Мусоргский привёл меня в Москву. Она потрясла своей… китайскостью. Воспитанная Чудью, Онегой, Невскими першпективами, я вдруг очутилась в безводье, в морозной сухости, в грандиозной мешанине улиц, площадей, теремов, замков, церквей, небоскрёбов, крестов, звёзд. И всё это цвело морозными райскими цветами под высоким синим безоблачно-азиатским небом. Было, помнится, под –30°. Кремль был не Кремль,
а заиндевелая Великая Китайская Стена, уходившая в голубую морозную дымку и опоясывавшая, как военным ремнём, расползшуюся советскую державу.
Гостиница моя была в Загорске. Собственно, я и ехала не столько вМоскву, сколько в Троице-Сергиеву лавру, о которой прочитала, что именно там — сердце России.
Я услышала его колокольное биение-бухание.
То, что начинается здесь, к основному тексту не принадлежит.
(* ===== verification/Latch.v ===== *)
(** * The page-table latch (src/src/buffer/page_table_latch.rs)

    A latch is an atomic state byte and a data cell.  Any number of threads
    call [load] or [peek]; a configuration holds the latch and the program
    counter of every thread, and [step_thread] executes the next atomic action
    of one thread (one atomic access to the state, one access to the data, or
    one run of the caller's [work]).  Interleaving these actions is the
    semantics of the code for executions without a data race on the cell, and
    race freedom is one of the theorems.

    The ghost fields [calls] and [waits] record the invocations of [work] and
    the waits of the back-off policy, in order.  [Clone] of the data is a copy. *)

From S2P Require Import Prelude.
From stdpp Require Import strings.
#[local] Open Scope Z_scope.

Definition SPIN_LIMIT : Z := 10.
Definition YIELD_LIMIT : Z := 50.

Definition PT_ON_DISK : Z := 0.
Definition PT_LOADING : Z := 1.
Definition PT_IN_MEMORY : Z := 2.
Definition PT_INVALID : Z := 3.

#[export] Hint Unfold SPIN_LIMIT YIELD_LIMIT PT_ON_DISK PT_LOADING PT_IN_MEMORY PT_INVALID : consts.

(** What the caller's closure [FnOnce(T) -> Result<T, String>] does. *)
Inductive work_result (T : Type) :=
| WOk (v : T)
| WErr (msg : string)
| WPanic.
Arguments WOk {T} v.
Arguments WErr {T} msg.
Arguments WPanic {T}.

(** Which wait the back-off policy chooses. *)
Inductive wait := SpinLoop | YieldNow | Sleep.

Module PageTableLatch.
Section Methods.
Context {T : Type}.

Record latch := mk { state_ : Z; data : T }.

Definition new (d : T) : latch := {| state_ := PT_ON_DISK; data := d |}.

Definition state (self : latch) : Z :=
  let state := state_ self in
  if state =? PT_IN_MEMORY then PT_IN_MEMORY
  else if state =? PT_LOADING then PT_LOADING
  else if state =? PT_ON_DISK then PT_ON_DISK
  else PT_INVALID.

Definition current_state (self : latch) : Z := state_ self.
End Methods.
Arguments latch : clear implicits.

Definition backoff (spin_count : Z) : wait :=
  if spin_count <? SPIN_LIMIT then SpinLoop
  else if spin_count <? YIELD_LIMIT then YieldNow
  else Sleep.
End PageTableLatch.

Section Threads.
Context {T : Type}.

(** Program counters: the next action of a thread inside [load] or [peek]. *)
Inductive pc :=
(* load *)
| LoadState (spin_count : Z)   (* top of the loop: read the state *)
| ReadFast                     (* in memory: clone the data and return *)
| Cas (spin_count : Z)         (* on disk: compare_exchange *)
| CloneForWork                 (* won the exchange: clone the data *)
| RunWork (d : T)              (* call work on the clone *)
| WriteData (v : T)            (* store the loaded value *)
| StoreState (v : T)           (* publish PT_IN_MEMORY *)
| Backoff (spin_count : Z)     (* wait, count, try again *)
(* peek *)
| PeekState                    (* read the state *)
| PeekData (st : Z)            (* clone the data *)
(* finished *)
| Loaded (v : T)               (* load returned Ok(v) *)
| LoadFailed (msg : string)    (* load returned Err(msg) *)
| Peeked (st : Z) (v : T)      (* peek returned (st, v) *)
| Panicked.

Record config := Config {
  cell : PageTableLatch.latch T;
  threads : gmap nat pc;
  calls : list (nat * T);
  waits : list (nat * wait) }.

Context (t : target) (work : nat → T → work_result T).

Definition goto (i : nat) (p : pc) (c : config) : config :=
  {| cell := cell c; threads := <[i := p]> (threads c); calls := calls c; waits := waits c |}.
Definition set_state (st : Z) (c : config) : config :=
  {| cell := PageTableLatch.mk st (PageTableLatch.data (cell c));
     threads := threads c; calls := calls c; waits := waits c |}.
Definition set_data (v : T) (c : config) : config :=
  {| cell := PageTableLatch.mk (PageTableLatch.state_ (cell c)) v;
     threads := threads c; calls := calls c; waits := waits c |}.
Definition log_call (i : nat) (d : T) (c : config) : config :=
  {| cell := cell c; threads := threads c; calls := calls c ++ [(i, d)]; waits := waits c |}.
Definition log_wait (i : nat) (w : wait) (c : config) : config :=
  {| cell := cell c; threads := threads c; calls := calls c; waits := waits c ++ [(i, w)] |}.

Definition cstate (c : config) : Z := PageTableLatch.state_ (cell c).
Definition cdata (c : config) : T := PageTableLatch.data (cell c).

(** One action of [load] at program counter [p]. *)
Definition load (i : nat) (p : pc) (c : config) : option config :=
  match p with
  | LoadState spin_count =>
      let state := cstate c in
      if state =? PT_IN_MEMORY then Some (goto i ReadFast c)
      else if state =? PT_ON_DISK then Some (goto i (Cas spin_count) c)
      else if state =? PT_LOADING then Some (goto i (Backoff spin_count) c)
      else Some (goto i (LoadFailed "Invalid state") c)
  | ReadFast => Some (goto i (Loaded (cdata c)) c)
  | Cas spin_count =>
      if cstate c =? PT_ON_DISK
      then Some (goto i CloneForWork (set_state PT_LOADING c))
      else Some (goto i (LoadState spin_count) c)
  | CloneForWork => Some (goto i (RunWork (cdata c)) c)
  | RunWork d =>
      let c := log_call i d c in
      match work i d with
      | WOk v => Some (goto i (WriteData v) c)
      | WErr msg => Some (goto i (LoadFailed msg) c)
      | WPanic => Some (goto i Panicked c)
      end
  | WriteData v => Some (goto i (StoreState v) (set_data v c))
  | StoreState v => Some (goto i (Loaded v) (set_state PT_IN_MEMORY c))
  | Backoff spin_count =>
      let c := log_wait i (PageTableLatch.backoff spin_count) c in
      match add_w (E:=string) t u8_mod spin_count 1 with
      | Ok spin_count' => Some (goto i (LoadState spin_count') c)
      | _ => Some (goto i Panicked c)
      end
  | _ => None
  end.

(** One action of [peek]. *)
Definition peek (i : nat) (p : pc) (c : config) : option config :=
  match p with
  | PeekState => Some (goto i (PeekData (cstate c)) c)
  | PeekData st => Some (goto i (Peeked st (cdata c)) c)
  | _ => None
  end.

Definition step_thread (i : nat) (c : config) : option config :=
  match threads c !! i with
  | None => None
  | Some p => match load i p c with Some c' => Some c' | None => peek i p c end
  end.

Inductive step : config → config → Prop :=
| step_intro i c c' : step_thread i c = Some c' → step c c'.

(** A scheduler: run the threads in the given order, skipping finished ones. *)
Fixpoint run_sched (l : list nat) (c : config) : config :=
  match l with
  | [] => c
  | i :: l => run_sched l (match step_thread i c with Some c' => c' | None => c end)
  end.

(** A fresh latch with one thread per listed program counter. *)
Definition init (d : T) (ps : gmap nat pc) : config :=
  {| cell := PageTableLatch.new d; threads := ps; calls := []; waits := [] |}.

(** All threads at the entry of [load], or of [load] or [peek]. *)
Definition loaders (ps : gmap nat pc) : Prop := ∀ i p, ps !! i = Some p → p = LoadState 0.
Definition entering (ps : gmap nat pc) : Prop :=
  ∀ i p, ps !! i = Some p → p = LoadState 0 ∨ p = PeekState.

(** The action a thread takes next on the data cell, which is not atomic. *)
Definition reads_data (p : pc) : bool :=
  match p with ReadFast | CloneForWork | PeekData _ => true | _ => false end.
Definition writes_data (p : pc) : bool :=
  match p with WriteData _ => true | _ => false end.

(** Two threads about to access the data, one of them writing. *)
Definition race (c : config) : Prop :=
  ∃ i j p q, i ≠ j ∧ threads c !! i = Some p ∧ threads c !! j = Some q ∧
    writes_data p = true ∧ (reads_data q = true ∨ writes_data q = true).

(** The section between winning the exchange and leaving [load]. *)
Definition loading (p : pc) : bool :=
  match p with CloneForWork | RunWork _ | WriteData _ | StoreState _ => true | _ => false end.

Definition finished (p : pc) : bool :=
  match p with Loaded _ | LoadFailed _ | Peeked _ _ | Panicked => true | _ => false end.
End Threads.
Arguments pc : clear implicits.
Arguments config : clear implicits.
Надышалась неземными запахами ладана, отогрелась душой и телом у кострищ свеч. Наслушалась наконец этого монашеского истового пения.
И впервые там увидела — бесноватую. В тридцатиградусный мороз вдруг за мной резко закричала утка. Вздрогнув и оглянувшись, утки я не увидела — только двух миловидных женщин, одну постарше, другую моложе, суриковского типа, в белом пуховом платке, с румянцем и чёрными бровями вразлёт. Идём дальше по Соборной площади — утка ещё сильнее уже не крякает, а прямо-таки скрежещет. И так до трёх-четырёх раз, пока до меня не дошло, что злое кряканье непроизвольно исходит из этой самой суриковской красавицы — и возможно, на меня.
Я заболела в Москве. Нет, всё было нормально: и температура, и пищеварение, я попала и в Большой театр, и в Большой зал консерватории.
Но что-то во мне ощетинилось, встало дыбом. Я как бы нечаянно забрела в собственную нехоженую дремучесть, и во мне, как в глубоком колодце или как в староверском скиту, — вдруг сама собой возгорелась восковая свеча. Я уже была не я. Войдя с головой в Мусоргского, я как бы принимала там монашеский постриг с новым, никому, даже мне самой не известным именем.
За "Песни и пляски смерти" на выпускном экзамене мне поставили чистую пятёрку. Правда, это был экзамен по аккомпанементу.
Играя Мусоргского, я впервые поняла, почему мне так бывало трудно плавать в чистом, "бессловесном" пианизме. Ясно как Божий день: мне всегда не хватало — Слова. Мусоргский весь подчёркнуто словесен, даже если он пишет только для фортепиано.
Для Мусоргского — "В начале было Слово…", и я это у него вынюхала между нотных строк и пошла, пошла по следу дальше…
Псков
* Туше — фортепианный термин, буквально — прикосновение (франц.).
** Аутентизм (от греч.) — подлинное, максимально приближённое к эпохе, исполнение.